C’est ce que défendent des milliers de structures de l’ESS (économie sociale et solidaire), dont les fondements reposent principalement sur la revalorisation de l’objet et de l’humain dans la société. Avec une note de poésie, Catherine Mechkour di Maria, directrice générale d’Emmaüs Alternatives et vice-présidente du réseau francilien des ressourceries Refer, voit la réparation comme un geste de délicatesse vis-à-vis du produit et des personnes vulnérables. « Nos structures attirent des milliers de bénévoles de toutes les générations. Pourtant, nous sommes aujourd’hui, en danger de mort ». Et de revendiquer la création d’un fonds pour le réemploi comme planche de salut. Sous réserve que cela n’entraîne pas un tarissement des aides existantes destinées aux associations et à l’insertion. « Nous souhaitons vivement que cette source de financement engage 5 % du budget des filières REP, alors les subventions des associations sont passées de 35 % à 20 % en dix ans ». Pour Catherine di Maria, si le projet de loi va dans le bon sens, l’inquiétude réside dans l’art de l’exécution : « nous ne cessons de marteler que les objectifs par filière, cela ne marche pas depuis des années. Dans ce cas, il est nécessaire d’innover et de créer des passerelles entre associations et entreprises. Beaucoup d’élus soutiennent nos recycleries et ressourceries car ils connaissent l’impact économique et social de ces structures sur leur territoire. Espérons maintenant que les députés suivront lors de l’examen du projet de loi ».

Clarifier certaines notions

 

De son côté, la fédération RCube qui compte à ce jour plus de cent membres (associations, entreprises, indépendants et réseaux d’acteurs) a souhaité enrichir les débats autour de ce projet législatif, avec dix propositions issues de l’expérience de ses membres. Elles s’articulent autour de trois axes de changement : le droit à réparer ; une fiscalité favorable ; le marché des biens reconditionnés. Pour Benoit Varin, président de RCube et co-fondateur de la plateforme de reconditionnement de smartphones ReCommerce, il est indispensable, alors que les politiques s’emparent du sujet, de redéfinir et clarifier certaines notions : « le reconditionnement de produits n’est pas défini aujourd’hui par la loi. Nous devons le faire pour qu’à terme, ces activités soient mieux cadrées. Reconditionner un produit (smartphone, ordinateur et même palette en bois), signifie le remettre en condition d’utilisation par un professionnel, via la réparation ou le remplacement de pièces ».

Le réemploi reste également un concept assez flou mais qui trouve une définition précise dans le code de l’environnement, indique Patricia Savin, présidente de l’association Orée et avocate, spécialiste du droit de l’environnement  : « aujourd’hui, nous observons au sein de notre organisation que le monde économique est partant pour changer de modèle, mais des freins existent pour des raisons opérationnelles et juridiques principalement. Pour lever les obstacles au réemploi, il faut se reporter au code de l’environnement ». Il mentionne que le réemploi permet à un produit de ne pas passer par la case déchet.

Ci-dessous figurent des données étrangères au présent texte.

(* ===== verification/Crawl.v ===== *)
(** * The web crawler ([internal/crawl/crawler.go])

    Three parts.  [reserve] and [waitCrawlDelay] space the requests to one host.
    [visit] is what a worker does with one URL: robots.txt, the shared
    acquisition loop of [Worker], extraction and the links to follow.
    [Run] is a coordinator and its workers talking over two unbuffered
    channels: the transition system of [Coordinator], in which a rendezvous is
    one event and a visit may return any links its [visit] can return. *)

From Stdlib Require Import Ascii.
From S2P Require Import Prelude Float64 GoString Web Errors Model Metrics Worker Extract CrawlScope.
From S2P Require ProxyPool RateLimit Robots.

Open Scope string_scope.
Open Scope Z_scope.

Record job := mkCrawlJob { jurl : string; depth : Z }.

#[export] Instance job_eq_dec : EqDecision job.
Proof. solve_decision. Defined.

Record CrawlStats := mkCrawlStats {
  Fetched : Z; Failed : Z; RobotsDisallow : Z; Flagged : Z; Discovered : Z; BudgetExhausted : bool }.

(** ** Crawl-delay gates *)

(** The locked part of [waitCrawlDelay]: the slot this request got, the next one
    being reserved. *)
Definition reserve (host : string) (delay : duration) (now : time) (gates : gmap string time) : gmap string time * time :=
  let next := default zeroTime (gates !! host) in
  let at_ := if Before next now then now else next in
  (<[host := at_ + delay]> gates, at_).

(** ** Pure helpers *)

Definition rateByHost `{NetURL} (_ : ProxyPool.Proxy) (req : Request) : string :=
  match url_Parse (rURL req) with Some u => ToLower (Host u) | None => rURL req end.

Definition query (u : URL) : string := if decide (RawQuery u = "") then "" else "?" ++ RawQuery u.

(** [strings.SplitN(locale, "-", 2)] *)
Definition localePart (locale : string) (i : nat) : string :=
  let '(a, b, ok) := CutByte "-" locale in
  if ok : bool then (if decide (i = 0%nat) then a else b) else "".

Definition isHTMLType (contentType : string) : bool :=
  let ct := ToLower contentType in bool_decide (ct = "") || Contains ct "html".

(** A nil slice of links is an empty one: [Links] never returns an empty
    non-nil slice. *)
Definition followLinks `{NetURL} `{DOM} (pageURL body selector : string) (extracted : list string) : list string :=
  if bool_decide (selector = "a[href]") && negb (bool_decide (extracted = [])) then extracted
  else match url_Parse pageURL with
       | None => []
       | Some base => match NewDocument body with None => [] | Some doc => Links base doc selector end
       end.

Section Visit.
Context `{NetURL} `{DOM} `{Regexp}.
Context (json_Valid : string -> bool).
Context (ParseFloat : string -> option f64) (outOfRange : f64 -> Z).
Context {T : RateLimit.TokenBucket} {NS : Type}.

Abbreviation World := (World (T := T) (NS := NS)).
Abbreviation Env := (Env (T := T) (NS := NS)).

(** The pool of the page fetches, and the one the robots.txt getter uses. *)
Context (E ER : Env) (cfg robotsCfg : PoolConfig) (fuel : nat).
Context (RunID : string).
(** [Sink.WritePage]: its error, if any, given the calls made before. *)
Context (WritePage : list (Page * option goerr) -> Page -> option goerr).

(** What the crawler keeps besides the shared world; the sink as the calls of
    [WritePage] with what they answered. *)
Record VWorld := mkV {
  vworld : World;
  gates : gmap string time;
  robots : Robots.Cache;
  stats : CrawlStats;
  written : list (Page * option goerr) }.

Definition on_world (f : World -> World) (v : VWorld) : VWorld :=
  mkV (f (vworld v)) (gates v) (robots v) (stats v) (written v).
Definition on_stats (f : CrawlStats -> CrawlStats) (v : VWorld) : VWorld :=
  mkV (vworld v) (gates v) (robots v) (f (stats v)) (written v).

Definition addFetched (s : CrawlStats) : CrawlStats :=
  mkCrawlStats (wrap64 (Fetched s + 1)) (Failed s) (RobotsDisallow s) (Flagged s) (Discovered s) (BudgetExhausted s).
Definition addFailed (s : CrawlStats) : CrawlStats :=
  mkCrawlStats (Fetched s) (wrap64 (Failed s + 1)) (RobotsDisallow s) (Flagged s) (Discovered s) (BudgetExhausted s).
Definition addDisallow (s : CrawlStats) : CrawlStats :=
  mkCrawlStats (Fetched s) (Failed s) (wrap64 (RobotsDisallow s + 1)) (Flagged s) (Discovered s) (BudgetExhausted s).
Definition addFlagged (s : CrawlStats) : CrawlStats :=
  mkCrawlStats (Fetched s) (Failed s) (RobotsDisallow s) (wrap64 (Flagged s + 1)) (Discovered s) (BudgetExhausted s).

(** A timer of duration [d] against the context: with [d <= 0] the timer is
    ready at once, and either may win when both are. *)
Definition timerWait (d : duration) (w : World) : World * bool :=
  if d <=? 0 then (w, negb (ctxDone E w) || timerFirst E w) else sleepCtx E d w.

Definition waitCrawlDelay (host : string) (delay : duration) (v : VWorld) : VWorld * bool :=
  let '(gs, at_) := reserve host delay (now (vworld v)) (gates v) in
  let '(w, fired) := timerWait (at_ - now (vworld v)) (vworld v) in
  (mkV w gs (robots v) (stats v) (written v), fired).

(** [RobotsGetter(pool)]: [None] is a panic or an exhausted fuel. *)
Definition RobotsGetter (robotsURL : string) (w : World) : World * option Robots.getResult :=
  let build px (_ : World) := mkRequest "" robotsURL (cfgUserAgent robotsCfg) (ProxyPool.URL px) "" "" "" "" in
  let use resp (_ : ProxyPool.Proxy) (_ : World) : goerr + Z * string := inr (StatusCode resp, Body resp) in
  let '(w, r) := Acquire ER fuel (MaxProxyWait robotsCfg) build (Some rateByHost) use (MaxRetries robotsCfg) w in
  (w, match r with
      | Acquired (status, body) => Some (Robots.GetResp status body)
      | DroppedErr _ _ (Some e) =>
          match As asStatus e with
          | Some code => Some (Robots.GetResp code "")
          | None => match As asRateLimit e with
                    | Some rl => Some (Robots.GetResp (rlStatus rl) "")
                    | None => Some Robots.GetErr
                    end
          end
      | DroppedErr _ _ None => Some Robots.GetErr
      | AcquirePanic | AcquireFuel => None
      end).

(** [c.Robots.For(ctx, u)] *)
Definition robotsFor (u : URL) (v : VWorld) : VWorld * option Robots.Rules :=
  let origin := Scheme u ++ "://" ++ Host u in
  match Robots.entries (robots v) !! origin with
  | Some r => (v, Some r)
  | None =>
      let '(w, g) := RobotsGetter (origin ++ "/robots.txt") (vworld v) in
      let v := mkV w (gates v) (robots v) (stats v) (written v) in
      match g with
      | None => (v, None)
      | Some g =>
          match Robots.For ParseFloat outOfRange (fun _ => g) (Scheme u) (Host u) (robots v) with
          | Some (c, r) => (mkV w (gates v) c (stats v) (written v), Some r)
          | None => (v, None)
          end
      end
  end.

(** *** One visit *)

Definition visitRequest (s : scope) (j : job) (px : ProxyPool.Proxy) (_ : World) : Request :=
  let t := target s in
  mkRequest "" (jurl j) (cfgUserAgent cfg) (ProxyPool.URL px)
    (localePart (tLocale t) 0) (localePart (tLocale t) 1) (tDevice t) (tWaitSelector t).

(** The fields of the page the crawler stamps. *)
Definition stamp (s : scope) (j : job) (final : string) (resp : Response) (px : ProxyPool.Proxy) (t : time)
    (raw : string) (p : Page) : Page :=
  mkPage (tName (target s)) RunID (jurl j) (if decide (final = jurl j) then pFinalURL p else final) (depth j)
    (StatusCode resp) (ContentType resp) t (Milliseconds (Latency resp)) (ProxyPool.Key px)
    (pTitle p) (pDescription p) (pCanonical p) (pLanguage p) (pHeadings p) (pOpenGraph p) (pJSONLD p)
    (pText p) (pLinks p) (pFields p) (pItems p) (pExtraction p) raw.

(** The [use] callback: the page and the links to follow. *)
Definition usePage (s : scope) (j : job) (resp : Response) (px : ProxyPool.Proxy) (w : World) : goerr + Page * list string :=
  let final := if decide (FinalURL resp = "") then jurl j else FinalURL resp in
  if isHTMLType (ContentType resp) then
    match ExtractPage json_Valid final (Body resp) (tExtract (target s)) with
    | inl e => inl e
    | inr p =>
        let follow := if depth j <? MaxDepth (target s)
                      then followLinks final (Body resp) (Follow (target s)) (pLinks p) else [] in
        let raw := match pExtraction p with Some _ => Body resp | None => pRawBody p end in
        inr (stamp s j final resp px (now w) raw p, follow)
    end
  else inr (stamp s j final resp px (now w) "" emptyPage, []).

(** The loop over the links of a page. *)
Definition nextJobs (s : scope) (j : job) (links : list string) : list job :=
  omap (fun l => match url_Parse l with
                 | None => None
                 | Some lu => let n := normalize lu in
                              if follows s n then Some (mkCrawlJob n (wrap64 (depth j + 1))) else None
                 end) links.

(** After robots.txt: fetch, write and follow.  A page counts as fetched
    whether or not it could be written: the error is only logged. *)
Definition fetchPage (s : scope) (j : job) (v : VWorld) : VWorld * option (list job) :=
  let '(w, r) := Acquire E fuel (MaxProxyWait cfg) (visitRequest s j) (Some rateByHost) (usePage s j)
                   (MaxRetries cfg) (vworld v) in
  let v := mkV w (gates v) (robots v) (stats v) (written v) in
  match r with
  | AcquirePanic | AcquireFuel => (v, None)
  | DroppedErr _ true _ => (v, Some [])
  | DroppedErr _ false _ => (on_world (emit [IncDropped]) (on_stats addFailed v), Some [])
  | Acquired (page, follow) =>
      let v := mkV (emit [IncSuccess] w) (gates v) (robots v) (addFetched (stats v))
                 (written v ++ [(page, WritePage (written v) page)])%list in
      let v := match pExtraction page with
               | Some _ => on_world (emit [IncCalibrationFlagged]) (on_stats addFlagged v)
               | None => v
               end in
      (v, Some (nextJobs s j follow))
  end.

(** [None] in the second component is a panic or an exhausted fuel. *)
Definition visit (s : scope) (j : job) (v : VWorld) : VWorld * option (list job) :=
  match url_Parse (jurl j) with
  | None => (v, Some [])
  | Some u =>
      if default true (RespectRobots (target s)) then
        let '(v, rules) := robotsFor u v in
        match rules with
        | None => (v, None)
        | Some rules =>
            if negb (Robots.Allowed rules (url_EscapedPath u ++ query u)) then
              (on_world (emit [IncRobotsDisallowed]) (on_stats addDisallow v), Some [])
            else if 0 <? Robots.CrawlDelay rules then
              let '(v, fired) := waitCrawlDelay (ToLower (Host u)) (Robots.CrawlDelay rules) v in
              if fired then fetchPage s j v else (v, Some [])
            else fetchPage s j v
        end
      else fetchPage s j v
  end.

End Visit.

(** ** The start of [Run]

    Validation, the check that robots.txt can be respected, and the number of
    workers; the loop itself is [Coordinator]. *)

Definition workerCount (targetConcurrency poolConcurrency : Z) : Z :=
  let n := if targetConcurrency <=? 0 then poolConcurrency else targetConcurrency in
  if n <=? 0 then 1 else n.

Definition runStart `{NetURL} `{Regexp} (selectorError : string -> option goerr) (hasRobots : bool) (poolConcurrency : Z)
    (t : Target) : goerr + scope * Z :=
  match compile_ selectorError t with
  | inl e => inl e
  | inr s =>
      if default true (RespectRobots (target s)) && negb hasRobots then
        inl (targetError (target s) "respects robots.txt but no robots cache is configured")
      else inr (s, workerCount (tConcurrency (target s)) poolConcurrency)
  end.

C’est une clarification nécessaire qui peut faciliter son développement. Car le secteur des déchets est plus contraignant dès lors qu’un stockage ou un regroupement de produits à réutiliser ou à recycler – exigeant des traitement et des préparations – entraîne des procédures administratives lourdes comme la création d’ICPE ou de sociétés de courtage. A ce jour, le principal frein au réemploi dans le bâtiment, porte sur l’assurabilité des produits de seconde main. Il serait opportun d’impliquer davantage le monde de l’assurance et de l’accompagner vers ces nouvelles pratiques, explique Patricia Savin : « ces notions sont indispensables à clarifier pour anticiper les situations conflictuelles ».